Я часто лежал на софе, пытаясь представить его себе, и всякий раз безуспешно: вульва была бермудским треугольником, в котором бесследно исчезали мои мысли. Какое-то представление у меня конечно же появлялось, но я ему не доверял. Вздрагивал при мысли, что вижу не цесарку Агаты, а какую-то иную манилку — одну из тех, что мы, мальчишки, видели на страницах журналов, найденных в грудах макулатуры. Тогда я принимался складывать образ Агаты, начиная с головы. Как бы ощупью спускался от кончиков волос вниз. Лицо и шея вырисовывались четко. Не без труда, но все же удавалось вообразить соски с крапинками и сладкий упругий живот, но потом я терял ориентацию — мой мысленный взор застилала туманная дымка. Я еще мог распознать пупок. Он отличался от всех когда-либо виденных мною пупков — узловатый бутон, чуть свисавший с живота: повивальная бабка перерезала пуповину кусочком дерева, который Агата носила на груди как амулет и никогда с ним не расставалась. Потом вдалеке проступали очертания пологого холмика с мягким волосяным покровом, смутно виднелись завитки, похожие на опаленное жнивье, — и все. Продвинуться дальше не получалось, и каждый раз я говорил себе, что в следующий раз ничто в анатомии Агаты от моего пристального взгляда не укроется.
Но когда мы находились рядом, я был слишком занят ласками и любованием совершенства, которое могла породить только гениальная фантазия художника, ибо иначе невозможно было представить себе, чтобы бесформенный студень из человеческих клеток вдруг принял бы форму чего-то столь изящного и со столь плавными линиями. Она лежала, простершись в моем изумленном взоре, являя ему безупречность лодыжек, подколенные впадинки темно-красного цвета, переход от светлой ладони к суховато-коричневой тыльной стороне руки, пальцы ног, этих веселых гномиков с пунцовыми личиками, ногти рук, мерцающие синевой спелых слив. Я растворялся в этих моментах созерцания и в то же время воспринимал всю картину с такой остротой, что не мог запомнить ни одной детали. Я весь был во власти только одного чувства, одного крайне неприятного чувства, слитого с ощущением бренности всего земного и боязнью существовать лишь тогда, когда я был вместе с Агатой на софе или вечером на веранде. И все, что не смогу впитать в себя в те часы и минуты, думал я с трепетом, растает во времени и пространстве, окажется прожитым лишь для того, чтобы стать воспоминанием.

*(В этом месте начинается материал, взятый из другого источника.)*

(* ===== verification/ResourceGraph.v ===== *)
(** * The resource graph ([lbidresourcegraph.cpp], [rgnode.cpp], [resourcenode.cpp],
      [transactionnode.cpp])

    The controller reserves ranges of LBIDs for transactions before they change
    them.  A resource node points to the transaction that holds it, a transaction
    node to the resources it waits for; before a transaction goes to sleep the
    graph is searched for a cycle.  The nodes are named by what they stand for;
    the set of neighbours of a node is a [std::set] of pointers, whose order is
    that of the addresses, so the order of iteration is a parameter. *)

From S2P Require Import Prelude.

(** [ResourceNode] of an LBID, [TransactionNode] of a transaction. *)
Inductive rgid := Res (lbid : Z) | Tx (txn : Z).

#[global] Instance rgid_eq_dec : EqDecision rgid.
Proof. solve_decision. Defined.
#[global] Instance rgid_countable : Countable rgid.
Proof.
  apply (inj_countable' (fun x => match x with Res l => inl l | Tx t => inr t end)
    (fun y => match y with inl l => Res l | inr t => Tx t end)). by intros [].
Defined.

(** The edges of an [RGNode]. *)
Record RGNode := mkRGNode { rg_out : gset rgid; rg_in : gset rgid }.

(** What a [TransactionNode] adds. *)
Record TxnFlags := mkFlags { tn_die : bool; tn_sleeping : bool }.

(** The nodes that exist, their colours, the flags of the transactions, and the
    last colour used. *)
Record LBIDResourceGraph := mkRG {
  rg_nodes : gmap rgid RGNode;
  rg_colors : gmap rgid Z;
  rg_flags : gmap Z TxnFlags;
  rg_color : Z;
}.

Definition ERR_DEADLOCK : Z := 6.
Definition ERR_KILLED : Z := 7.

Definition set_nodes (ns : gmap rgid RGNode) (g : LBIDResourceGraph) : LBIDResourceGraph :=
  mkRG ns (rg_colors g) (rg_flags g) (rg_color g).
Definition set_flags (fl : gmap Z TxnFlags) (g : LBIDResourceGraph) : LBIDResourceGraph :=
  mkRG (rg_nodes g) (rg_colors g) fl (rg_color g).

(** ** Nodes and edges *)

(** [new ResourceNode(i)], [new TransactionNode(txn)] *)
Definition new_node (x : rgid) (g : LBIDResourceGraph) : LBIDResourceGraph :=
  mkRG (<[x := mkRGNode ∅ ∅]> (rg_nodes g)) (<[x := 0]> (rg_colors g))
    (match x with Tx t => <[t := mkFlags false false]> (rg_flags g) | Res _ => rg_flags g end)
    (rg_color g).

(** [x->addOutEdge(y)], which is [y->addInEdge(x)] *)
Definition add_edge (x y : rgid) (g : LBIDResourceGraph) : LBIDResourceGraph :=
  set_nodes
    (alter (fun n => mkRGNode (rg_out n) ({[x]} ∪ rg_in n)) y
       (alter (fun n => mkRGNode ({[y]} ∪ rg_out n) (rg_in n)) x (rg_nodes g))) g.

(** [x->removeOutEdge(y)], which is [y->removeInEdge(x)] *)
Definition remove_edge (x y : rgid) (g : LBIDResourceGraph) : LBIDResourceGraph :=
  set_nodes
    (alter (fun n => mkRGNode (rg_out n) (rg_in n ∖ {[x]})) y
       (alter (fun n => mkRGNode (rg_out n ∖ {[y]}) (rg_in n)) x (rg_nodes g))) g.

(** [delete x]: the destructor of [RGNode] takes [x] out of its neighbours' sets. *)
Definition delete_node (x : rgid) (g : LBIDResourceGraph) : LBIDResourceGraph :=
  match rg_nodes g !! x with
  | None => g
  | Some n =>
      mkRG (map_imap (fun z m => Some (mkRGNode
                (if decide (z ∈ rg_in n) then rg_out m ∖ {[x]} else rg_out m)
                (if decide (z ∈ rg_out n) then rg_in m ∖ {[x]} else rg_in m)))
              (delete x (rg_nodes g)))
        (delete x (rg_colors g))
        (match x with Tx t => delete t (rg_flags g) | Res _ => rg_flags g end)
        (rg_color g)
  end.

(** [TransactionNode::wake()] *)
Definition wake (t : Z) (g : LBIDResourceGraph) : LBIDResourceGraph :=
  set_flags (alter (fun f => mkFlags (tn_die f) false) t (rg_flags g)) g.

(** [TransactionNode::die()] *)
Definition die (t : Z) (g : LBIDResourceGraph) : LBIDResourceGraph :=
  set_flags (alter (fun f => mkFlags true (tn_sleeping f)) t (rg_flags g)) g.

(** [_sleeping = true] of [TransactionNode::sleep] *)
Definition fall_asleep (t : Z) (g : LBIDResourceGraph) : LBIDResourceGraph :=
  set_flags (alter (fun f => mkFlags (tn_die f) true) t (rg_flags g)) g.

Section Graph.
(** The order of iteration over a set of pointers. *)
Context (order : gset rgid → list rgid).

(** [ResourceNode::wakeAndDetach()] *)
Definition wakeAndDetach (r : rgid) (g : LBIDResourceGraph) : LBIDResourceGraph :=
  match rg_nodes g !! r with
  | None => g
  | Some n =>
      foldl (fun g x => match x with Tx t => remove_edge x r (wake t g) | Res _ => g end) g (order (rg_in n))
  end.

(** ** Reserving *)

(** [LBIDResourceGraph::connectResources]: the resources of the range that exist
    and are not held are waited for, the others are created and held. *)
Definition connectResources (start end_ txn : Z) (g : LBIDResourceGraph) : LBIDResourceGraph :=
  let range := zseq start (end_ - start + 1) in
  let intersection := List.filter (fun i => bool_decide (is_Some (rg_nodes g !! Res i))) range in
  let reserveList := List.filter (fun i => negb (bool_decide (is_Some (rg_nodes g !! Res i)))) range in
  let g1 := foldl (fun g i => new_node (Res i) g) g reserveList in
  let held i := match rg_nodes g1 !! Tx txn with
                | Some n => bool_decide (Res i ∈ rg_in n)
                | None => false
                end in
  let g2 := foldl (fun g i => if held i then g else add_edge (Tx txn) (Res i) g) g1 intersection in
  foldl (fun g i => add_edge (Res i) (Tx txn) g) g2 reserveList.

(** ** Searching for a cycle *)

(** The loop of [DFSStep] over the successors of a node. *)
Fixpoint DFS_children (step : rgid → M (gmap rgid Z) bool) (black : Z) (l : list rgid)
    : M (gmap rgid Z) bool :=
  match l with
  | [] => mret false
  | y :: l' =>
      c ← (fun C => (deref (C !! y), C));
      if c =? black then DFS_children step black l'
      else
        r ← step y;
        if r : bool then mret true else DFS_children step black l'
  end.

(** [LBIDResourceGraph::DFSStep]: it changes the colours only. *)
Fixpoint DFSStep (fuel : nat) (ns : gmap rgid RGNode) (curNode : rgid) (gray black : Z)
    : M (gmap rgid Z) bool :=
  match fuel with
  | O => throw OutOfFuel
  | S fuel' =>
      c ← (fun C => (deref (C !! curNode), C));
      if c =? gray then mret true
      else
        modify (fun C => <[curNode := gray]> C) ≫= fun _ =>
        n ← lift (deref (ns !! curNode));
        r ← DFS_children (fun y => DFSStep fuel' ns y gray black) black (order (rg_out n));
        if r : bool then mret true
        else
          modify (fun C => <[curNode := black]> C) ≫= fun _ =>
          mret false
  end.

(** [LBIDResourceGraph::checkDeadlock] *)
Definition checkDeadlock (start : rgid) : M LBIDResourceGraph bool := fun g =>
  let gray := u64 (rg_color g + 1) in
  let black := u64 (gray + 1) in
  let '(r, C) := DFSStep (S (size (rg_nodes g))) (rg_nodes g) start gray black (rg_colors g) in
  (r, mkRG (rg_nodes g) C (rg_flags g) black).

(** ** The operations *)

(** What a call of [reserveRange] has come to: a return code, or it sleeps. *)
Inductive reserve := Code (rc : Z) | Sleeping.

(** The test of the loop [while (txnNode->out.size() > 0)] and its body up to the
    sleep. *)
Definition reserve_wait (txn : Z) : M LBIDResourceGraph reserve := fun g =>
  match rg_nodes g !! Tx txn with
  | None => (Exn Segfault, g)
  | Some n =>
      if bool_decide (rg_out n = ∅) then (Ret (Code ERR_OK), g)
      else
        (b ← checkDeadlock (Tx txn);
         if b : bool then mret (Code ERR_DEADLOCK)
         else modify (fall_asleep txn) ≫= fun _ => mret Sleeping) g
  end.

(** [LBIDResourceGraph::reserveRange], up to its end or its first sleep. *)
Definition reserveRange (start end_ txn : Z) : M LBIDResourceGraph reserve :=
  modify (fun g => if bool_decide (is_Some (rg_nodes g !! Tx txn)) then g else new_node (Tx txn) g) ≫= fun _ =>
  modify (connectResources start end_ txn) ≫= fun _ =>
  reserve_wait txn.

(** What follows [txnNode->sleep(mutex)], up to the end or the next sleep. *)
Definition reserveRange_awake (start end_ txn : Z) : M LBIDResourceGraph reserve := fun g =>
  match rg_flags g !! txn with
  | None => (Exn Segfault, g)
  | Some f =>
      if tn_die f then (Ret (Code ERR_KILLED), delete_node (Tx txn) g)
      else
        (modify (connectResources start end_ txn) ≫= fun _ => reserve_wait txn) g
  end.

(** One resource of [releaseResources]. *)
Definition release_one (txn : Z) (g : LBIDResourceGraph) (r : rgid) : LBIDResourceGraph :=
  delete_node r (remove_edge r (Tx txn) (wakeAndDetach r g)).

(** [LBIDResourceGraph::releaseResources] *)
Definition releaseResources (txn : Z) (g : LBIDResourceGraph) : LBIDResourceGraph :=
  match rg_nodes g !! Tx txn with
  | None => g
  | Some n =>
      let g1 := foldl (release_one txn) g (order (rg_in n)) in
      let g2 := match rg_nodes g1 !! Tx txn with
                | Some n1 => foldl (fun g r => remove_edge (Tx txn) r g) g1 (order (rg_out n1))
                | None => g1
                end in
      match rg_flags g2 !! txn with
      | Some f => if tn_sleeping f then wake txn (die txn g2) else delete_node (Tx txn) g2
      | None => g2
      end
  end.
End Graph.
(* ===== verification/ResourceProofs.v ===== *)
(** * Correctness of the resource graph

    The search finds a cycle exactly when one can be reached, whatever the order
    in which it visits the neighbours; the invariant of the graph, in which every
    resource is held by one transaction, is kept by every operation. *)

From S2P Require Import Prelude ResourceGraph.

Lemma tc_first {A} (R : relation A) x y : tc R x y → ∃ z, R x z ∧ rtc R z y.
Proof. intros []; eexists; (split; [done|]); auto using tc_rtc, rtc_refl. Qed.

(** ** The depth-first search *)

Section DFS.
Context (order : gset rgid → list rgid) (order_spec : ∀ X x, x ∈ order X ↔ x ∈ X).
Context (ns : gmap rgid RGNode) (gray black : Z) (colors_differ : gray ≠ black).

Definition edge (ns : gmap rgid RGNode) (x y : rgid) : Prop :=
  ∃ n, ns !! x = Some n ∧ y ∈ rg_out n.

Context (edge_closed : ∀ x y, edge ns x y → is_Some (ns !! y)).

Abbreviation E := (edge ns).
Abbreviation gr C x := (C !! x = Some gray).
Abbreviation bl C x := (C !! x = Some black).

(** Every node has a colour; black nodes lead to black nodes only and lie on no
    cycle. *)
Record dfs_inv (C : gmap rgid Z) : Prop := mkDfsInv {
  di_total x : is_Some (ns !! x) → is_Some (C !! x);
  di_closed x y : bl C x → E x y → bl C y;
  di_acyclic x : bl C x → ¬ tc E x x;
}.

(** The nodes not visited yet. *)
Definition white (C : gmap rgid Z) : gset rgid :=
  filter (fun x => ¬ gr C x ∧ ¬ bl C x) (dom ns).

(** What a search leaves behind: only the two colours are given. *)
Definition recolored (C C' : gmap rgid Z) : Prop :=
  ∀ x, (is_Some (C' !! x) ↔ is_Some (C !! x)) ∧
       (∀ c, C' !! x = Some c → c = gray ∨ c = black ∨ C !! x = Some c).
(* ===== verification/EmFree.v ===== *)
(** * Giving LBIDs back ([ExtentMap::deleteExtent])

    The scan of the free list, and the four ways in which the LBIDs of an extent
    go back to it: each keeps the free list merged and counted and adds exactly
    the LBIDs of the extent. *)

From S2P Require Import Prelude Undo Table Vbbm Vss ColType ExtentMap EmCp EmCreate EmDelete EmQuery EmSpace.

(** ** Two slots of an array *)

Lemma zget_split {A} (l : list A) i x : l.[i] = Some x → ∃ l1 l2, l = l1 ++ x :: l2 ∧ i = zlength l1.
Proof.
  intros Hi. unfold zget in Hi. destruct (i <? 0) eqn:Hn; [done|]. zbool.
  exists (take (Z.to_nat i) l), (drop (S (Z.to_nat i)) l). split; [by rewrite take_drop_middle|].
  unfold zlength. rewrite length_take_le; [lia|]. apply lookup_lt_Some in Hi. lia.
Qed.

Lemma zget_app_r {A} (l1 l2 : list A) i : 0 ≤ i → (l1 ++ l2).[zlength l1 + i] = l2.[i].
Proof.
  intros Hi. unfold zget, zlength. rewrite !(proj2 (Z.ltb_ge _ _)) by lia.
  rewrite lookup_app_r by lia. f_equal. lia.
Qed.

Lemma zget_app_l {A} (l1 l2 : list A) i : i < zlength l1 → (l1 ++ l2).[i] = l1.[i].
Proof.
  unfold zget, zlength. intros. destruct (i <? 0) eqn:?; [done|]. zbool. apply lookup_app_l. lia.
Qed.

Section Slots2.
Context {A : Type} (used : A → bool).

Lemma used_zset2_lt l i j x y :
  i < j → l.[i] = Some x → l.[j] = Some y →
  ∃ rest, List.filter used l ≡ₚ opt_used used x ++ opt_used used y ++ rest ∧
    ∀ x' y', List.filter used ((l.[i <- x']).[j <- y']) ≡ₚ opt_used used x' ++ opt_used used y' ++ rest.
Proof.
  intros Hij Hi Hj. apply zget_split in Hi as (l1 & l2 & -> & ->).
  replace j with (zlength l1 + (j - zlength l1 - 1 + 1)) in Hj by lia.
  rewrite zget_app_r, zget_cons in Hj by lia. apply zget_split in Hj as (l3 & l4 & -> & Hj).
  exists (List.filter used l1 ++ List.filter used l3 ++ List.filter used l4).
  assert (∀ x' y', List.filter used (l1 ++ x' :: l3 ++ y' :: l4) ≡ₚ
    opt_used used x' ++ opt_used used y' ++ List.filter used l1 ++ List.filter used l3 ++ List.filter used l4) as Hp.
  { intros x' y'. rewrite List.filter_app. cbn. rewrite List.filter_app. cbn. unfold opt_used.
    destruct (used x'), (used y'); cbn; rewrite <- ?Permutation_middle; done. }
  split; [apply Hp|]. intros x' y'. rewrite zset_middle.
  replace (l1 ++ x' :: l3 ++ y :: l4) with ((l1 ++ x' :: l3) ++ y :: l4) by by rewrite <- app_assoc.
  replace j with (zlength (l1 ++ x' :: l3)) by (rewrite zlength_app, zlength_cons; lia).
  rewrite zset_middle, <- app_assoc. apply Hp.
Qed.

Lemma used_zset2 l i j x y :
  i ≠ j → l.[i] = Some x → l.[j] = Some y →
  ∃ rest, List.filter used l ≡ₚ opt_used used x ++ opt_used used y ++ rest ∧
    ∀ x' y', List.filter used ((l.[i <- x']).[j <- y']) ≡ₚ opt_used used x' ++ opt_used used y' ++ rest.
Proof.
  intros Hij Hi Hj. destruct (decide (i < j)); [by apply used_zset2_lt|].
  destruct (used_zset2_lt l j i y x) as (rest & Hp & Hp'); [lia|done..|]. exists rest. split.
  - rewrite Hp, !app_assoc. f_equiv. apply Permutation_app_comm.
  - intros x' y'. rewrite zset_comm, Hp' by done. rewrite !app_assoc. f_equiv. apply Permutation_app_comm.
Qed.
End Slots2.

(** ** The scan *)

Lemma scan_from_snoc {A B} (f : Z → A → B → B) k l x b :
  scan_from f k (l ++ [x]) b = f (k + zlength l) x (scan_from f k l b).
Proof.
  revert k b. induction l as [|y l IH]; intros k b; cbn.
  - by rewrite Z.add_0_r.
  - rewrite IH, zlength_cons. f_equal. lia.
Qed.

(** A property of the elements seen so far that each step keeps. *)
Lemma scan_inv {A B} (I : list A → B → Prop) (f : Z → A → B → B) l b :
  I [] b → (∀ pre x b, I pre b → I (pre ++ [x]) (f (zlength pre) x b)) → I l (scan_from f 0 l b).
Proof.
  intros H0 Hs. induction l as [|x l IH] using rev_ind; [done|]. rewrite scan_from_snoc. by apply Hs.
Qed.

(** -1 if no element has the property, or the index of one that has it. *)
Definition slot_of {A} (p : A → bool) (l : list A) (i : Z) : Prop :=
  (i = -1 ∧ ∀ x, x ∈ l → p x = false) ∨ ∃ x, l.[i] = Some x ∧ p x = true.

Lemma slot_of_nil {A} (p : A → bool) : slot_of p [] (-1).
Proof. left. split; [done|]. intros x Hx. by apply elem_of_nil in Hx. Qed.

Lemma slot_of_here {A} (p : A → bool) l x : p x = true → slot_of p (l ++ [x]) (zlength l).
Proof. intros. right. exists x. split; [|done]. by rewrite zget_middle. Qed.

Lemma slot_of_skip {A} (p : A → bool) l x i : p x = false → slot_of p l i → slot_of p (l ++ [x]) i.
Proof.
  intros Hx [[-> Hl]|(y & Hi & Hy)].
  - left. split; [done|]. intros y [Hy|Hy]%elem_of_app; [by apply Hl|]. apply list_elem_of_singleton in Hy as ->. done.
  - right. exists y. split; [|done]. rewrite zget_app_l; [done|]. apply zget_range in Hi. lia.
Qed.

Lemma slot_of_found {A} (p : A → bool) l i : slot_of p l i → i ≠ -1 → ∃ x, l.[i] = Some x ∧ p x = true.
Proof. intros [[-> _]|H] ?; done. Qed.

Lemma slot_of_none {A} (p : A → bool) l x : slot_of p l (-1) → x ∈ l → p x = false.
Proof. intros [[_ H]|(y & Hi & _)] Hx; [by apply H|]. apply zget_range in Hi. lia. Qed.

Definition fl_unused (r : InlineLBIDRange) : bool := ir_size r =? 0.
Definition fl_after (ex r : InlineLBIDRange) : bool := fl_used r && (ir_end ex =? ir_start r).
Definition fl_before (ex r : InlineLBIDRange) : bool := fl_used r && (ir_end r =? ir_start ex).
(** Deleting some slots in use. *)
Lemma delete_slots held slots s :
  NoDup slots → em_inv_with held (u_mem s) →
  (∀ i, i ∈ slots → ∃ e, (em_tab (u_mem s)).[i] = Some e ∧ em_used e = true) →
  ∃ s', forM slots deleteExtent s = (Ret tt, s') ∧ em_inv_with held (u_mem s') ∧
    zlength (em_tab (u_mem s')) = zlength (em_tab (u_mem s)) ∧ locks_of (u_mem s') = locks_of (u_mem s) ∧
    ∀ i, (em_tab (u_mem s')).[i] =
         if bool_decide (i ∈ slots) then set_size 0 <$> (em_tab (u_mem s)).[i] else (em_tab (u_mem s)).[i].
Proof.
  intros Hnd. revert s. induction Hnd as [|i slots Hni Hnd IH]; intros s Hi Hs.
  { exists s. split; [done|]. split; [done|]. split; [done|]. split; [done|]. intros i.
    by rewrite bool_decide_false by apply not_elem_of_nil. }
  destruct (Hs i) as (e & He & Hu); [by left|].
  destruct (deleteExtent_spec held i e s Hi He Hu) as (s1 & H1 & Hi1 & Ht1 & Hl1).
  destruct (IH s1 Hi1) as (s2 & H2 & Hi2 & Hn2 & Hl2 & Ht2).
  { intros j Hj. rewrite Ht1, zget_zset_ne by (intros ->; done). apply Hs. by right. }
  exists s2. cbn. rewrite (bind_ret _ _ _ _ _ H1). split; [done|]. split; [done|].
  split; [by rewrite Hn2, Ht1, zlength_zset|]. split; [congruence|]. intros j. rewrite Ht2, Ht1.
  destruct (decide (j = i)) as [->|Hne].
  - rewrite bool_decide_false by done. rewrite bool_decide_true by by left.
    rewrite zget_zset_eq, He; [done|]. by apply zget_range in He.
  - rewrite zget_zset_ne by done. by rewrite (bool_decide_ext (j ∈ i :: slots) (j ∈ slots)) by set_solver.
Qed.

Lemma triple_throw_rc rc : triple em_inv (throw_rc rc) (fun _ => em_inv).
Proof. unfold throw_rc. apply triple_if; [by apply triple_ret|by apply triple_throw]. Qed.

Lemma triple_set_status n st i : 0 ≤ i < n → triple (em_n n) (set_status st i) (fun _ => em_n n).
Proof. intros Hi. apply triple_get_em; [done|]. intros e. by apply triple_write_em. Qed.

(** The slots found are slots of the table. *)
Lemma triple_found oids parts st m :
  em_inv m →
  triple (fun m' => em_inv m' ∧ m' = m) (forM (found_slots oids parts (extents m)) (set_status st)) (fun _ => em_inv).
Proof.
  intros Hi. apply (triple_pre _ (em_n (zlength (em_tab m)))); [intros m' [? ->]; by split|].
  eapply triple_post; [|apply triple_forM]; [by intros [] m' []|]. intros i Hs. apply triple_set_status.
  apply found_slots_spec in Hs as (e & He & _). rewrite (proj1 (extents_all _ _ Hi)) in He.
  by apply zget_range in He.
Qed.

Lemma keeps_deletePartition oids parts : triple em_inv (EM_deletePartition oids parts) (fun _ => em_inv).
Proof.
  apply triple_if; [by apply triple_ret|]. apply (triple_seq em_inv); [apply triple_grab_both, _|]. intros _.
  apply triple_get. intros m Hi. apply (triple_seq em_inv).
  - intros s [Hs Hm]. destruct (found_slots_spec oids parts (extents m)) as [Hnd Hf].
    destruct (delete_slots [] _ s Hnd Hs) as (s' & -> & Hi' & _); [|done].
    intros i (e & He & Hp)%Hf. exists e. rewrite Hm. rewrite (proj1 (extents_all _ _ Hi)) in He.
    split; [done|]. by eapply in_partitions_used.
  - intros []. apply triple_throw_rc.
Qed.

Lemma keeps_markPartition oids parts : triple em_inv (EM_markPartitionForDeletion oids parts) (fun _ => em_inv).
Proof.
  apply triple_if; [by apply triple_ret|]. apply (triple_seq em_inv); [apply triple_grabEM, _|]. intros _.
  apply triple_get. intros m Hi. apply (triple_seq em_inv); [by apply triple_found|]. intros []. apply triple_throw_rc.
Qed.

Lemma keeps_restorePartition oids parts : triple em_inv (EM_restorePartition oids parts) (fun _ => em_inv).
Proof.
  apply triple_if; [by apply triple_ret|]. apply (triple_seq em_inv); [apply triple_grabEM, _|]. intros _.
  apply triple_get. intros m Hi. apply triple_if; [apply triple_throw; [done|by intros m' []]|].
  apply (triple_seq em_inv); [by apply triple_found|]. intros []. apply triple_throw_rc.
Qed.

Поль воспринимал войну как личную драму. Ему казалось, что объектом нападения мятежников являются он сам и его работа — и не только работа в течение шести лет, со дня его приезда в Кигали, но и труды трех последних десятилетий. И без того сухощавый, он похудел, замкнулся в себе, противился выездам в поле — реализация проектов сталкивалась там с все большими трудностями. Поль часами не покидал своего кабинета, и если иногда я заглядывал к нему, то редко заставал его за работой. Теперь он сидел за письменным столом очень прямо, и я вздрагивал от испуга, если он неожиданно бросал на меня взгляд, полный боли и упрека, будто именно я был виноват в том, что с ним поступили несправедливо. На планерках он отмалчивался, нередко даже с обиженным видом, и не вносил никаких предложений относительно работы дирекции. Случалось, что вскоре после начала заседания Марианна просила меня выйти из зала, и тогда я слышал через дверь, как она терпеливо уговаривала его сделать то-то и не делать того-то.
Не оставалось сомнений, что Поль со дня на день покинет свой пост. И когда он с семьей полетел на Рождество домой, чтобы две недели отдыхать, катаясь на лыжах с гор, мне не верилось, что он возвратится в Кигали. Однако в новом году он снова был здесь — смуглый от загара, а вернее, с красным лоснящимся лицом. Он утопал в своих просторных рубашках, втягивая голову в воротник и напоминая при этом черепаху.
И все-таки с ним что-то произошло. Немая обида сменилась немногословным упрямством, а затем мало-помалу стала возвращаться и прежняя решительность. Однажды мы ехали с ним по Кигали, нас начал обгонять патруль французских десантников, и, когда джип поравнялся с нами, Поль воскликнул: «Vive la France! Vive la république!», голос его прозвучал так громко и страстно, что я испугался, а прохожие разом обернулись. Десантники же, за стеклами своих темных очков не обратив на нас никакого внимания, промчались дальше, и я так и не понял, какую республику имел в виду Поль — французскую или здешнюю. Ясно было только, на чьей он стороне — на стороне президента, генерал-майора, одобряя то положение вещей, защищать которое в страну прибыли французы.